Definition final_policy_parallel (nx ny nt mx my row_stride : Z)
    (precomp : list (list (list (Z * Z)))) (nthreads : Z)
    (skip : Z → res bool) (cost : list (Z * Z) → Z → res Z) : res (list (option Z)) :=
  let n := as_u64 (i32_mul (i32_mul nx ny) nt) in
  let rows := seqZ 0 ny in
  parts ← map_res (policy_band nx nt mx my row_stride precomp skip cost)
            (chunks (chunk_size (zlen rows) nthreads) rows);
  for_each parts (fun part opt => for_each part (fun p opt => vset opt p.1 p.2) opt)
    (vec_repeat None n).

(** [final_policy_hot] *)
Definition final_policy_hot (m : Padded) (hot : list (Z * Z)) (nthreads : Z) : res (list (option Z)) :=
  final_policy_parallel (p_nx m) (p_ny m) (p_nt m) (p_mx m) (p_my m) (p_row_stride m) (p_precomp m)
    nthreads
    (fun pad_idx => f ← vget (p_free m) pad_idx; if negb f then Ok true else vget (p_finals m) pad_idx)
    (fun buckets col => action_cost_pad (slice hot) (p_free m) buckets col).

Definition final_policy (m : Padded) (nthreads : Z) : res (list (option Z)) :=
  final_policy_hot m (p_hot m) nthreads.

(** ** Rounds *)

(** A moved cell: position, new value, column. *)
Definition Update : Type := Z * Z * Z * Z.

(** What one thread computes for its candidates. *)
Definition compute_part (m : Padded) (part : list (Z * Z)) : res (list Update) :=
  for_each part (fun c ups =>
    let '(ixu, iyu) := c in
    let col := pad_col (p_nt m) (p_mx m) (p_my m) (p_row_stride m) (as_i32 ixu) (as_i32 iyu) in
    for_range 0 (p_nt m) (fun it ups =>
      let pad_idx := as_u64 (as_i64 (col + it)) in
      f ← vget (p_free m) pad_idx;
      if negb f then Ok ups else
      fin ← vget (p_finals m) pad_idx;
      if (fin : bool) then Ok ups else
      before ← vget (p_hot m) pad_idx;
      min_cost ← min_over (fun _ bk => action_cost_pad (slice (p_hot m)) (p_free m) bk col)
                   (p_precomp m) it 0 MAX_COST;
      Ok (if negb (min_cost =? before.1) then ups ++ [(pad_idx, min_cost, ixu, iyu)] else ups)) ups) [].

Definition compute_round (m : Padded) (candidates : list (Z * Z)) (nthreads : Z)
    : res (list (list Update)) :=
  map_res (compute_part m) (chunks (chunk_size (zlen candidates) nthreads) candidates).

(** One element of the serial apply phase. *)
Definition apply_update (u : Update) (acc : list (Z * Z) * Z * Bitboard2D)
    : res (list (Z * Z) * Z * Bitboard2D) :=
  let '(pad_idx, min_cost, ixu, iyu) := u in
  let '(hot, updates, nf) := acc in
  h ← vget hot pad_idx;
  hot ← vset hot pad_idx (min_cost, h.2);
  nf ← bb2_set nf ixu iyu;
  Ok (hot, u64_add updates 1, nf).

Definition apply_round (results : list (list Update)) (acc : list (Z * Z) * Z * Bitboard2D)
    : res (list (Z * Z) * Z * Bitboard2D) :=
  for_each results (fun ups acc => for_each ups apply_update acc) acc.

(** What [policy()] writes at a boundary, and the end of a solve. *)
Definition par_materialise (m : Padded) (nthreads : Z) (vi : ValueIterator) : res ValueIterator :=
  opt ← final_policy m nthreads;
  pad_write_back m vi (p_hot m) (Some opt).

(** ** The solver *)

Section par.
Context {S : Type} (obs : SolveObserver S) (max_iter nthreads dx dy : Z).

(** The end of a solve that was not cancelled. *)
Definition par_finish (m : Padded) (vi : ValueIterator) (o : S) (out : SolveOutcome)
    : res (ValueIterator * S * SolveOutcome) :=
  vi ← par_materialise m nthreads vi;
  Ok (vi, o, out).

Fixpoint par_loop (fuel : nat) (m : Padded) (vi : ValueIterator) (frontier : Bitboard2D)
    (updates iters : Z) (pacer : BoundaryPacer) (o : S) : res (ValueIterator * S * SolveOutcome) :=
  match fuel with
  | O => OutOfFuel
  | Datatypes.S fuel =>
      if (0 <? bb2_popcount frontier) && (iters <? max_iter) then
        let iters := u32_add iters 1 in
        dil ← dilate2d frontier dx dy;
        candidates ← enumerate2 dil;
        results ← compute_round m candidates nthreads;
        r ← apply_round results (p_hot m, updates, bb2_new (as_u32 (p_nx m)) (as_u32 (p_ny m)));
        let '(hot, updates, frontier) := r in
        let m := with_hot m hot in
        if 0 <? bb2_popcount frontier then
          let '(d, pacer) := due pacer iters in
          if d then
            b ← materialize_boundary obs (par_materialise m nthreads) iters updates (vi, o);
            let '((vi, o), flow) := b in
            match flow with
            | Continue => par_loop fuel m vi frontier updates iters pacer o
            | Stop => par_finish m vi o (stopped iters updates)
            | Cancel => Ok (vi, o, cancelled iters updates)
            end
          else par_loop fuel m vi frontier updates iters pacer o
        else par_loop fuel m vi frontier updates iters pacer o
      else par_finish m vi o (running iters updates (bb2_popcount frontier =? 0))
  end.
End par.

Definition frontier2d_par_solve_observed {S} (obs : SolveObserver S) (max_iter nthreads : Z)
    (vi : ValueIterator) (o : S) : res (ValueIterator * S * SolveOutcome) :=
  m ← pad_build vi;
  frontier ← seed_frontier_2d vi;
  par_loop obs max_iter nthreads (as_u32 (p_mx m)) (as_u32 (p_my m)) (Datatypes.S (Z.to_nat max_iter))
    m vi frontier 0 0 (pacer_new obs o) o.

Example par_corridor_run :
  (fun r => (s_total_cost <$> vi_states r.1.1, s_optimal_action <$> vi_states r.1.1, r.2)) <$>
  frontier2d_par_solve_observed NullObserver 10 2 (corridor 3) ()
  = Ok ([0; PROB_BASE; 2 * PROB_BASE], [None; Some 0; Some 0], running 3 2 true).
Proof. vm_compute. reflexivity. Qed.

(** ** The arrays of a round *)

Section arrays.
Context (vi : ValueIterator) (Hwf : wf_vi vi) (mx my nx ny nt px py : Z) (st : list State).
Context (Enx : vi_cell_num_x vi = nx) (Eny : vi_cell_num_y vi = ny) (Ent : vi_cell_num_t vi = nt).
Context (Est : vi_states vi = st) (Hpx : px = nx + 2 * mx) (Hpy : py = ny + 2 * my).
Context (Hmx : 0 ≤ mx) (Hmy : 0 ≤ my) (Hpad : px * py * nt < 2 ^ 31).

Abbreviation acts := (vi_actions vi).
Abbreviation pos_of' := (pos_of mx my nt px).
Abbreviation col_of s := (pad_col nt mx my (nt * px) (s_ix s) (s_iy s)).

Lemma arrays_field : dims_ok nx ny nt ∧ wf_states nx ny nt st.
Proof. exact (field_dims vi Hwf nx ny nt st Enx Eny Ent Est). Qed.

(** The state of a cell of the map. *)
Lemma cell_state x y t :
  0 ≤ x < nx → 0 ≤ y < ny → 0 ≤ t < nt →
  ∃ s, zget st (index nx nt x y t) = Some s ∧ s_ix s = x ∧ s_iy s = y ∧ s_it s = t ∧
    as_u64 (as_i64 (pad_col nt mx my (nt * px) x y + t)) = pos_of' s.
Proof.
  intros Hx Hy Ht. destruct arrays_field as [[Hx0 Hy0 Ht0 _] Hst].
  destruct (ws_get nx ny nt st x y t Hst Hx0 Ht0 Hx Hy Ht) as (s & Hs & <- & <- & <-).
  exists s. split; [done|]. split; [done|]. split; [done|]. split; [done|].
  exact (pad_idx_eq vi Hwf mx my nx ny nt px py st Enx Eny Ent Est Hpx Hpy Hmx Hmy Hpad _ s Hs).
Qed.

(** The policy of a cell, where [sel] selects the cells that are given one. *)
Definition policy_at (sel : Z → bool) (V : valuation) (i : Z) : option Z :=
  if sel i then
    match zget st i with Some s => (clamped_best nx ny nt acts st V s).2 | None => None end
  else None.

Definition policy_row (sel : Z → bool) (V : valuation) (y : Z) : list (Z * option Z) :=
  x ← seqZ 0 nx; t ← seqZ 0 nt;
  let i := index nx nt x y t in if sel i then [(i, policy_at sel V i)] else [].

Lemma policy_band_eq V sel skip cost band :
  (∀ i s, zget st i = Some s → skip (pos_of' s) = Ok (negb (sel i))) →
  (∀ i s a, zget st i = Some s → sel i = true → a ∈ acts →
     cost (buckets_of nt px a (s_it s)) (col_of s)
     = Ok (clamped_cost nx ny nt st (fun _ => V) s (trans_of a s))) →
  (∀ y, y ∈ band → 0 ≤ y < ny) →
  policy_band nx nt mx my (nt * px) (pure_precomp vi nt px) skip cost band
  = Ok (band ≫= policy_row sel V).
Proof.
  intros Hskip Hcost Hband. destruct arrays_field as [[Hx0 Hy0 Ht0 Htot] Hst].
  unfold policy_band. rewrite (for_each_append (policy_row sel V)); [done|].
  intros y out Hy%Hband. unfold for_range, policy_row. rewrite !Z.sub_0_r.
  apply for_each_append. clear out. intros x out Hx%elem_of_seqZ.
  apply for_each_append. clear out. intros t out Ht%elem_of_seqZ.
  destruct (cell_state x y t) as (s & Hs & Ex & Ey & Et & ->); [lia..|].
  rewrite (Hskip _ _ Hs), ok_bind. destruct (sel (index nx nt x y t)) eqn:Esel; cbn [negb].
  2: by rewrite app_nil_r.
  unfold pure_precomp. rewrite <- Et, (argmin_over_eq nx ny nt px st _ V s).
  - rewrite ok_bind. do 4 f_equal.
    + rewrite Et. pose proof (index_bounds nx ny nt x y t ltac:(lia) ltac:(lia) ltac:(lia)) as Hb.
      unfold index in *. pose proof (Z.mul_nonneg_nonneg nt nx ltac:(lia) ltac:(lia)).
      pose proof (Z.mul_nonneg_nonneg x nt ltac:(lia) ltac:(lia)).
      pose proof (Z.mul_nonneg_nonneg y (nt * nx) ltac:(lia) ltac:(lia)).
      assert (nt * nx < 2 ^ 31) by nia.
      rewrite (i32_mul_small x nt), (i32_mul_small nt nx), (i32_mul_small y) by (unfold in_i32; lia).
      rewrite i32_add_small by (unfold in_i32; lia).
      rewrite as_u64_small by (unfold in_u64; lia). rewrite u64_add_small by (unfold in_u64; lia). lia.
    + unfold policy_at. by rewrite Et, Esel, Hs.
  - lia.
  - intros a Ha. rewrite <- Ex, <- Ey. by apply (Hcost _ s a Hs).
Qed.

(** Storing a table of entries that agree with a function of the index. *)
Lemma store_entries {A} (l : list (Z * option A)) (f : Z → option A) n :
  0 ≤ n → (∀ p, p ∈ l → 0 ≤ p.1 < n ∧ p.2 = f p.1) →
  ∃ opt, for_each l (fun p opt => vset opt p.1 p.2) (vec_repeat None n) = Ok opt ∧ zlen opt = n ∧
    ∀ i, 0 ≤ i < n → zget opt i = Some (if decide (i ∈ l.*1) then f i else None).
Proof.
  intros Hn Hl.
  destruct (for_each_inv (fun k opt => zlen opt = n ∧
      ∀ i, 0 ≤ i < n → zget opt i = Some (if decide (i ∈ (take k l).*1) then f i else None)) l
    (fun p opt => vset opt p.1 p.2) (vec_repeat None n)) as (opt & E & Hlen & Hopt).
  - rewrite zlen_repeat by done. split; [done|]. intros i Hi. by rewrite zget_repeat.
  - intros k p opt Hk [Hlen Hopt]. destruct (Hl p) as [Hr Hv]; [by eapply list_elem_of_lookup_2|].
    rewrite vset_ok by lia. eexists. split; [done|]. rewrite zlen_zset. split; [done|].
    intros i Hi. rewrite zget_zset by lia. rewrite (take_S_r l k p) by done.
    rewrite fmap_app. cbn. destruct (decide (p.1 = i)) as [<-|Hne].
    + rewrite decide_True by (apply elem_of_app; right; left). by rewrite Hv.
    + rewrite Hopt by done. f_equal. apply decide_ext. rewrite elem_of_app, list_elem_of_singleton.
      split; [by left|]. intros [?|?]; [done|congruence].
  - exists opt. split; [done|]. split; [done|]. by rewrite firstn_all in Hopt.
Qed.

Lemma chunk_size_pos len n : 0 < chunk_size len n.
Proof. unfold chunk_size. lia. Qed.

Work required:
Lines above that contain the string "SolveObserver" make up the answer.

Answer space:
Context {S : Type} (obs : SolveObserver S) (max_iter nthreads dx dy : Z).
Definition frontier2d_par_solve_observed {S} (obs : SolveObserver S) (max_iter nthreads : Z)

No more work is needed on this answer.